Возжелав стать светом в самих себе, часть ангельских сил, а затем и подобные им души стали тьмой и ниспали во тьму. Обратившие же лица ко Господу стали светом в Господе. Преодолев желание земных наслаждений, душа, возжаждав Небесной благодати, утешается в ней неизреченным утешением, еще на земле став обитательницей Небес. Перед решительным шагом – отречением от мира – душа словно замирает, постигая, что это ее истинный шаг в вечность.

Не пытаясь понять Бога, мы можем реально жить в Нем, понимая, что такое – жить в Боге по благодати сердцем, очищающим себя от грехов покаянием, в то время как запутавшиеся в грехах не могут это понять своим испорченным разумением. К этой благодатной жизни мы устремились всей душой, решив стяжать ее в покаянии и молитве.

 

После благословения у старца мы подошли под благословение наместника. Архимандрит благословил нас молча, а мне сказал:

– Знаешь, отец, чтобы там ни было, подвизайся с Богом! Только об одном прошу: не пиши никаких политических воззваний! Даже если будешь жить не в горах, а на берегу Черного моря, я смогу понять… Только воззваний не пиши!

– Благословите, отец наместник, обещаю не писать их! – искренне ответил я, глубоким поклоном пытаясь выразить ему свою благодарность.

Теперь, когда я пишу данные строки, верю, что благородные поступки, которые этот облеченный церковной властью человек сделал для меня, превышающие обычную меру монаха, навсегда останутся в моем сердце. Надеюсь также, что эту книгу он не воспримет как воззвание…

Затем мы попрощались с благочинным и с близкими монахами. Если ко всем нашим беседам, переговорам и хождениям добавить мой никогда не перестающий кашель, то примерно будет ясна обстановка, в которой происходили эти сборы перед отъездом в Абхазию.

Новость о происходящих приготовлениях распространилась среди строителей. Молодые рабочие присоединились к нашему намерению построить скит в горах. Многие из них подошли к наместнику и выразили желание поехать с нами, чтобы на месте помочь в строительстве церкви и келий. Не колеблясь, отец Феофан великодушно разрешил взять с собой некоторых из молодых лаврских плотников. Но как раз перед отъездом началось восстановление Гефсиманского скита. Наместник, сославшись на полную занятость всех лаврских рабочих, благословил в конце концов взять с собой добровольцев из числа трудников монастыря. Отец Пимен поездил по подсобным хозяйствам, заглянул в различные хозяйственные службы и сумел подыскать кандидатов для поездки в Абхазию. Набралось пять‑шесть хороших, работящих энтузиастов, совсем еще мальчишек, многие из которых никогда не держали в руках никаких инструментов кроме лопаты. Но и за этих ребят, которые согласились жить с нами в горах, мы с отцом Пименом благодарили Бога.
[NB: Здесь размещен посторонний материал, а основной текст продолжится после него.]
(* ===== verification/EidWebhook.v ===== *)
(** * Electronic identity in the Go SDK: [sdk-examples/go/eid/service.go],
      [webhook.go], [models.go]

    A bank starts a verification at the eID provider, receives its signed
    webhook, and reports the result to the deposit server.  HTTP, the parsing
    of RFC 3339 times, the quoting of strings and the texts of errors are
    parameters. *)

From S2P Require Import Prelude Calendar Fmt Json JsonText Unmarshal Sha256.

Local Open Scope Z_scope.

Module Eid.

(** ** Data *)

Abbreviation EIDStatus := string (only parsing).
Definition EIDStatusNotStarted : EIDStatus := "NOT_STARTED".
Definition EIDStatusPending : EIDStatus := "PENDING".
Definition EIDStatusVerified : EIDStatus := "VERIFIED".
Definition EIDStatusFailed : EIDStatus := "FAILED".
Definition EIDStatusExpired : EIDStatus := "EXPIRED".

Record VerificationRequest := {
  request_DepositID : string;
  request_TenantEmail : string;
  request_RedirectURI : string;
  request_ClientID : string }.

Record VerificationSession := {
  session_SessionID : string;
  session_AuthorizationURL : string;
  session_ExpiresAt : instant }.

Record KYCUpdatePayload := {
  kyc_EIDStatus : EIDStatus;
  kyc_VerificationTimestamp : instant;
  kyc_ProviderReference : string }.

Record WebhookEvent := {
  event_SessionID : string;
  event_DepositID : string;
  event_Status : EIDStatus;
  event_ProviderReference : string;
  event_CompletedAt : instant;
  event_ErrorCode : string }.

(** ** The service *)

(** A request, and what the HTTP client returns for it: an error, or a status
    with the two strings that decoding the body left. *)
Record http_request := {
  http_method : string;
  http_url : string;
  http_authorization : string;
  http_body : string }.

Inductive http_result :=
| HttpFailed (err : string)
| HttpDone (status : Z) (session_id authorization_url : string).

Section Service.
(** [http.NewRequestWithContext] fails on some URLs; [%q]. *)
Context (bad_request : http_request -> option string) (quote : string -> string).
Context (eidProviderBaseURL xmieteAPIBaseURL : string).

Definition q : string := GoStrings.dquote.

Definition session_body (req : VerificationRequest) : string :=
  "{" +:+ q +:+ "client_id" +:+ q +:+ ":" +:+ quote (request_ClientID req) +:+ "," +:+
  q +:+ "deposit_id" +:+ q +:+ ":" +:+ quote (request_DepositID req) +:+ "," +:+
  q +:+ "tenant_email" +:+ q +:+ ":" +:+ quote (request_TenantEmail req) +:+ "," +:+
  q +:+ "redirect_uri" +:+ q +:+ ":" +:+ quote (request_RedirectURI req) +:+ "," +:+
  q +:+ "scope" +:+ q +:+ ":" +:+ q +:+ "openid eid" +:+ q +:+ "}".

(** [do] is the HTTP client; [now] the clock at the end. *)
Definition InitiateVerification (do_ : http_request -> http_result) (now : instant)
    (req : VerificationRequest) : VerificationSession + string :=
  let r := {| http_method := "POST"; http_url := eidProviderBaseURL +:+ "/sessions";
              http_authorization := ""; http_body := session_body req |} in
  match bad_request r with
  | Some err => inr ("eid: build session request: " +:+ err)
  | None =>
      match do_ r with
      | HttpFailed err => inr ("eid: provider request: " +:+ err)
      | HttpDone status sessionID authorizationURL =>
          if negb (status =? 201)
          then inr ("eid: provider returned HTTP " +:+ fmt_d status)
          else
            inl {| session_SessionID :=
                     if String.eqb sessionID "" then request_DepositID req +:+ "-session"
                     else sessionID;
                   session_AuthorizationURL :=
                     if String.eqb authorizationURL ""
                     then eidProviderBaseURL +:+ "/authorize?deposit_id=" +:+ request_DepositID req
                     else authorizationURL;
                   session_ExpiresAt := add now (15 * minute) |}
      end
  end.

Definition kyc_body (p : KYCUpdatePayload) : string :=
  "{" +:+ q +:+ "eid_status" +:+ q +:+ ":" +:+ quote (kyc_EIDStatus p) +:+ "," +:+
  q +:+ "verification_timestamp" +:+ q +:+ ":" +:+
    quote (format_rfc3339 (kyc_VerificationTimestamp p)) +:+ "," +:+
  q +:+ "provider_reference" +:+ q +:+ ":" +:+ quote (kyc_ProviderReference p) +:+ "}".

Definition kyc_request (depositID : string) (p : KYCUpdatePayload) (bearerToken : string) :
    http_request :=
  {| http_method := "PATCH";
     http_url := xmieteAPIBaseURL +:+ "/deposits/" +:+ depositID +:+ "/identity";
     http_authorization := "Bearer " +:+ bearerToken; http_body := kyc_body p |}.

(** [None] is success. *)
Definition UpdateDepositKYCStatus (do_ : http_request -> http_result) (depositID : string)
    (p : KYCUpdatePayload) (bearerToken : string) : option string :=
  let r := kyc_request depositID p bearerToken in
  match bad_request r with
  | Some err => Some ("eid: build kyc request: " +:+ err)
  | None =>
      match do_ r with
      | HttpFailed err => Some ("eid: xmiete api request: " +:+ err)
      | HttpDone status _ _ =>
          if negb (status =? 200) && negb (status =? 204)
          then Some ("eid: kyc update failed: HTTP " +:+ fmt_d status)
          else None
      end
  end.
End Service.

(** ** The webhook *)

Inductive webhook_error :=
| ErrMissingSignature
| ErrSignatureMismatch
| ErrMissingFields
| ErrUnknownStatus (status : string)
| ErrParse (err : string).

(** What a webhook sets off: in the background, the update of a deposit and then
    the callback; or the callback at once. *)
Inductive effect :=
| UpdateKYC (depositID : string) (p : KYCUpdatePayload) (bearerToken : string)
    (onComplete : option WebhookEvent)
| OnComplete (event : WebhookEvent).

(** The struct the body is read into. *)
Record raw_event := {
  raw_SessionID : string;
  raw_DepositID : string;
  raw_Status : string;
  raw_ProviderReference : string;
  raw_CompletedAt : string;
  raw_ErrorCode : string }.

(** [json.Unmarshal] of the body. *)
Definition unmarshal_event (data : list Z) : option raw_event :=
  l ← read_object data;
  let '(session_id, ok1) := read_field into_string "" "session_id" l in
  let '(deposit_id, ok2) := read_field into_string "" "deposit_id" l in
  let '(status, ok3) := read_field into_string "" "status" l in
  let '(provider_reference, ok4) := read_field into_string "" "provider_reference" l in
  let '(completed_at, ok5) := read_field into_string "" "completed_at" l in
  let '(error_code, ok6) := read_field into_string "" "error_code" l in
  if ok1 && ok2 && ok3 && ok4 && ok5 && ok6
  then Some {| raw_SessionID := session_id; raw_DepositID := deposit_id; raw_Status := status;
               raw_ProviderReference := provider_reference; raw_CompletedAt := completed_at;
               raw_ErrorCode := error_code |}
  else None.

Section Webhook.
(** The text of its error; [time.Parse(time.RFC3339, s)]. *)
Context (body_error : list Z -> string) (parse_rfc3339 : string -> option instant).
(** The handler's bearer token, and whether it has a callback. *)
Context (bearerToken : string) (onComplete : bool).

Definition verifyHMAC (body : list Z) (signature secret : string) : option webhook_error :=
  if String.eqb signature "" then Some ErrMissingSignature
  else if negb (String.eqb (GoStrings.hex (hmac (GoStrings.bytes_of secret) body)) signature)
  then Some ErrSignatureMismatch
  else None.

Definition known_statuses : list EIDStatus :=
  [EIDStatusNotStarted; EIDStatusPending; EIDStatusVerified; EIDStatusFailed; EIDStatusExpired].

Definition parseWebhookEvent (now : instant) (data : list Z) : WebhookEvent + webhook_error :=
  match unmarshal_event data with
  | None => inr (ErrParse (body_error data))
  | Some raw =>
      if String.eqb (raw_DepositID raw) "" || String.eqb (raw_Status raw) ""
      then inr ErrMissingFields
      else if negb (existsb (String.eqb (raw_Status raw)) known_statuses)
      then inr (ErrUnknownStatus (raw_Status raw))
      else
        let completedAt :=
          if String.eqb (raw_CompletedAt raw) "" then now
          else default now (parse_rfc3339 (raw_CompletedAt raw)) in
        inl {| event_SessionID := raw_SessionID raw; event_DepositID := raw_DepositID raw;
               event_Status := raw_Status raw;
               event_ProviderReference := raw_ProviderReference raw;
               event_CompletedAt := completedAt; event_ErrorCode := raw_ErrorCode raw |}
  end.

Definition callback (event : WebhookEvent) : option WebhookEvent :=
  if onComplete then Some event else None.

Definition dispatch (event : WebhookEvent) : list effect :=
  if String.eqb (event_Status event) EIDStatusVerified
  then [UpdateKYC (event_DepositID event)
          {| kyc_EIDStatus := EIDStatusVerified;
             kyc_VerificationTimestamp := event_CompletedAt event;
             kyc_ProviderReference := event_ProviderReference event |}
          bearerToken (callback event)]
  else if String.eqb (event_Status event) EIDStatusFailed ||
          String.eqb (event_Status event) EIDStatusExpired
  then match callback event with Some event => [OnComplete event] | None => [] end
  else [].

(** The error returned, and what was set off. *)
Definition HandleWebhook (now : instant) (rawBody : list Z) (signature webhookSecret : string) :
    option webhook_error * list effect :=
  match verifyHMAC rawBody signature webhookSecret with
  | Some err => (Some err, [])
  | None =>
      match parseWebhookEvent now rawBody with
      | inr err => (Some err, [])
      | inl event => (None, dispatch event)
      end
  end.

(** A webhook of the eID provider sets off an update of a deposit only if its signature is
    the non-empty hex HMAC of the very body under the webhook secret, the body parses, names
    that deposit and says VERIFIED; the update carries the provider's reference, the status
    VERIFIED and the handler's own bearer token. *)
Theorem webhook_updates_only_verified now rawBody signature webhookSecret id p token cb :
  UpdateKYC id p token cb ∈ (HandleWebhook now rawBody signature webhookSecret).2 ->
  signature = GoStrings.hex (hmac (GoStrings.bytes_of webhookSecret) rawBody) /\
  signature <> "" /\ (HandleWebhook now rawBody signature webhookSecret).1 = None /\
  exists raw, unmarshal_event rawBody = Some raw /\ raw_Status raw = EIDStatusVerified /\
    raw_DepositID raw = id /\ id <> "" /\ kyc_EIDStatus p = EIDStatusVerified /\
    kyc_ProviderReference p = raw_ProviderReference raw /\ token = bearerToken.
Proof.
  unfold HandleWebhook, verifyHMAC. destruct (String.eqb_spec signature "") as [|Hne];
    [by intros ?%elem_of_nil|].
  destruct (String.eqb_spec (GoStrings.hex (hmac (GoStrings.bytes_of webhookSecret) rawBody))
    signature) as [Hs|]; [cbn [negb]|by intros ?%elem_of_nil].
  unfold parseWebhookEvent. destruct (unmarshal_event rawBody) as [raw|];
    [|by intros ?%elem_of_nil].
  destruct (String.eqb_spec (raw_DepositID raw) "") as [|Hid]; [by intros ?%elem_of_nil|].
  destruct (String.eqb_spec (raw_Status raw) ""); [by intros ?%elem_of_nil|].
  destruct (existsb _ _); [cbn [negb orb]|by intros ?%elem_of_nil].
  unfold dispatch. cbn [event_Status].
  destruct (String.eqb_spec (raw_Status raw) EIDStatusVerified) as [Hv|].
  - intros [= -> -> -> _]%list_elem_of_singleton. split_and!; [done..|].
    exists raw. by split_and!.
  - destruct (_ || _); [|by intros ?%elem_of_nil].
    destruct (callback _); [by intros ?%list_elem_of_singleton|by intros ?%elem_of_nil].
Qed.
End Webhook.
End Eid.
С нашими помощниками мой друг договорился, что он приедет за ними, когда мы устроимся на Псху.

Прощаясь с родителями, мы оставили им запас круп, муки и других продуктов. Добрый отец Анастасий, заведующий издательством, пообещал, вместе со своей отзывчивой помощницей, заботиться о наших пенсионерах. Заботливый благочинный пообещал следить за тем, чтобы родителей, особенно в зимний период, исповедовали и причащали лаврские иеромонахи. Мой отец за зиму очень подружился с сотрудниками отдела кадров и бухгалтерии, где всегда радостно встречали его приход. Любимым местом его церковного утешения являлась рака преподобного Сергия в Троицком храме. Там он часто проливал слезы, утешаемый благодатью преподобного. В келье батюшки он также всегда находил ласковый прием, что было его вторым утешением. Мы договорились с отцом писать друг другу письма, и я дал обещание, что буду навещать его раз в год, если у него будет в порядке здоровье. В случае, если отец разболеется, я пообещал ему оставить горы. Расставаясь, он не скорбел и, кажется, находился в хорошем расположении духа. Таким я запомнил на прощание своего старичка, не ведая, что впереди меня ожидают долгие годы разлуки с ним и со старцем.
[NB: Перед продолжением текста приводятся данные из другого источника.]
(* ===== verification/VerifierHandlers.v ===== *)
(** * The verifier and validation handlers: [internal/api/verifier_handlers.go]
      and [validate_handler.go]

    The landlord opens a presentation request, the wallet answers it; the
    public endpoint that checks a document. *)

From S2P Require Import Prelude Float64 Calendar Models JsonModels Json Statemachine Runtime.
From S2P Require Import Repository Sessions StatusList Server Validator VpSessions Presentation.
From S2P Require Import Handlers.

Local Open Scope Z_scope.

(** The body of [ReceiveVpResponse]; the submission is not looked at. *)
Record vpResponseRequest := { vpReq_VpToken : string; vpReq_State : string }.

Record validateRequest := {
  validateReq_Deposit : Deposit;
  validateReq_MonthlyRent : float64 }.

Section Verifier.
Context (issuerURL webhookURL : string).
(** [json.Marshal] of the request (it holds only strings), [url.QueryEscape]. *)
Context (request_text : VpRequest -> string) (QueryEscape : string -> string).

Definition CreateVpRequest (id : string) : prog response :=
  fetch id (fun _ =>
  let responseURI := issuerURL +:+ "/v1/deposits/" +:+ id +:+ "/vp-response" in
  sess ← emit (VpCreate id responseURI);
  let vpReq := BuildVpRequest issuerURL responseURI (VpSession_Nonce sess) (VpSession_ID sess) in
  let deepLink := "openid4vp://?client_id=" +:+ QueryEscape issuerURL +:+ "&request=" +:+
                  QueryEscape (request_text vpReq) in
  writeJSON StatusCreated
    (PVpRequest {| vpResp_SessionID := VpSession_ID sess; vpResp_VpRequest := vpReq;
                   vpResp_DeepLink := deepLink;
                   vpResp_ExpiresAt := VpSession_ExpiresAt sess |})).

Definition wallet_metadata (claims : VerifiedClaims) (now : instant) : WalletMetadata :=
  {| WalletMetadata_Issuer := ""; WalletMetadata_IssuerID := "";
     WalletMetadata_WalletProvider := ""; WalletMetadata_CredentialType := "";
     WalletMetadata_CredentialFormat := "vc+sd-jwt"; WalletMetadata_AssuranceLevel := "high";
     WalletMetadata_PresentationID := Verified_CredentialID claims;
     WalletMetadata_IssuingCountry := "";
     WalletMetadata_VerifiedAt := format_rfc3339 now; WalletMetadata_ExpiresAt := "" |}.

Definition patch_wallet (m : WalletMetadata) (d : Deposit) : option Deposit :=
  Some (set_Tenant (set_WalletMetadata (Some m) (Deposit_Tenant d)) d).

(** [verification.VerifyVpToken] with the issuer's own public key. *)
Context (VerifyVpToken : string -> string -> string -> prog (VerifiedClaims + string)).

Definition ReceiveVpResponse (id : string) (r : decoded vpResponseRequest) : prog response :=
  decode r (fun body =>
  if String.eqb (vpReq_VpToken body) ""
  then writeError StatusBadRequest "vp_token is required" "VALIDATION_ERROR"
  else if String.eqb (vpReq_State body) ""
  then writeError StatusBadRequest "state is required" "VALIDATION_ERROR"
  else
    sess ← emit (VpGetByID (vpReq_State body));
    match sess with
    | None => writeError StatusNotFound "vp session not found or already consumed" "NOT_FOUND"
    | Some sess =>
        now ← emit Now;
        if after now (VpSession_ExpiresAt sess)
        then writeError StatusGone "vp session has expired" "SESSION_EXPIRED"
        else
          fetch id (fun deposit =>
          if negb (String.eqb (lifecycle deposit) StatePledged)
          then writeError StatusConflict "vp presentation requires deposit in PLEDGED state"
                 "INVALID_STATE"
          else
            claims ← VerifyVpToken (vpReq_VpToken body) (VpSession_Nonce sess)
                       (VpSession_ResponseURI sess);
            match claims with
            | inr err =>
                writeError StatusUnprocessableEntity err "VP_VERIFICATION_FAILED"
            | inl claims =>
                if negb (String.eqb (Verified_DepositID claims) id)
                then writeError StatusConflict
                       "credential deposit_id does not match requested deposit"
                       "DEPOSIT_MISMATCH"
                else
                  now ← emit Now;
                  update id (lifecycle deposit) (entry (lifecycle deposit) "WALLET" "")
                    (Some (patch_wallet (wallet_metadata claims now))) (fun updated =>
                  _ ← emit (VpDelete (VpSession_ID sess));
                  _ ← fireWebhook webhookURL updated;
                  writeJSON StatusOK (PVerified claims))
            end)
    end).
End Verifier.

(** [POST /validate]; the validator reads the clock. *)
Definition Validate (quote : string -> string) (r : decoded validateRequest) : prog response :=
  decode r (fun req =>
  now ← emit Now;
  writeJSON StatusOK
    (PReport (Validator.Validate quote now (validateReq_Deposit req)
                (validateReq_MonthlyRent req)))).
Итак, держа в руках билеты на поезд Москва – Сухуми, сразу после Пасхи мы с отцом Пименом, пыхтя, затащили в купе свои вещи. Проводники ошеломленно смотрели на огромное количество багажа. Некоторые сумки нам пришлось уложить в проходе между нашими полками. Духовные чада, прослезясь, провожали архимандрита. Последние сумки, которые мы чуть было не забыли на перроне, они забросили в тамбур, когда поезд уже набирал ход. Со мной осталась болезнь и мучительный удушающий кашель, который забирал все силы и приводил в отчаяние своей безнадежностью. Такое состояние не давало никаких шансов на исцеление. Я уже не надеялся выздороветь и уезжал из Москвы с готовностью покориться судьбе и умереть в горах, но только не в больнице.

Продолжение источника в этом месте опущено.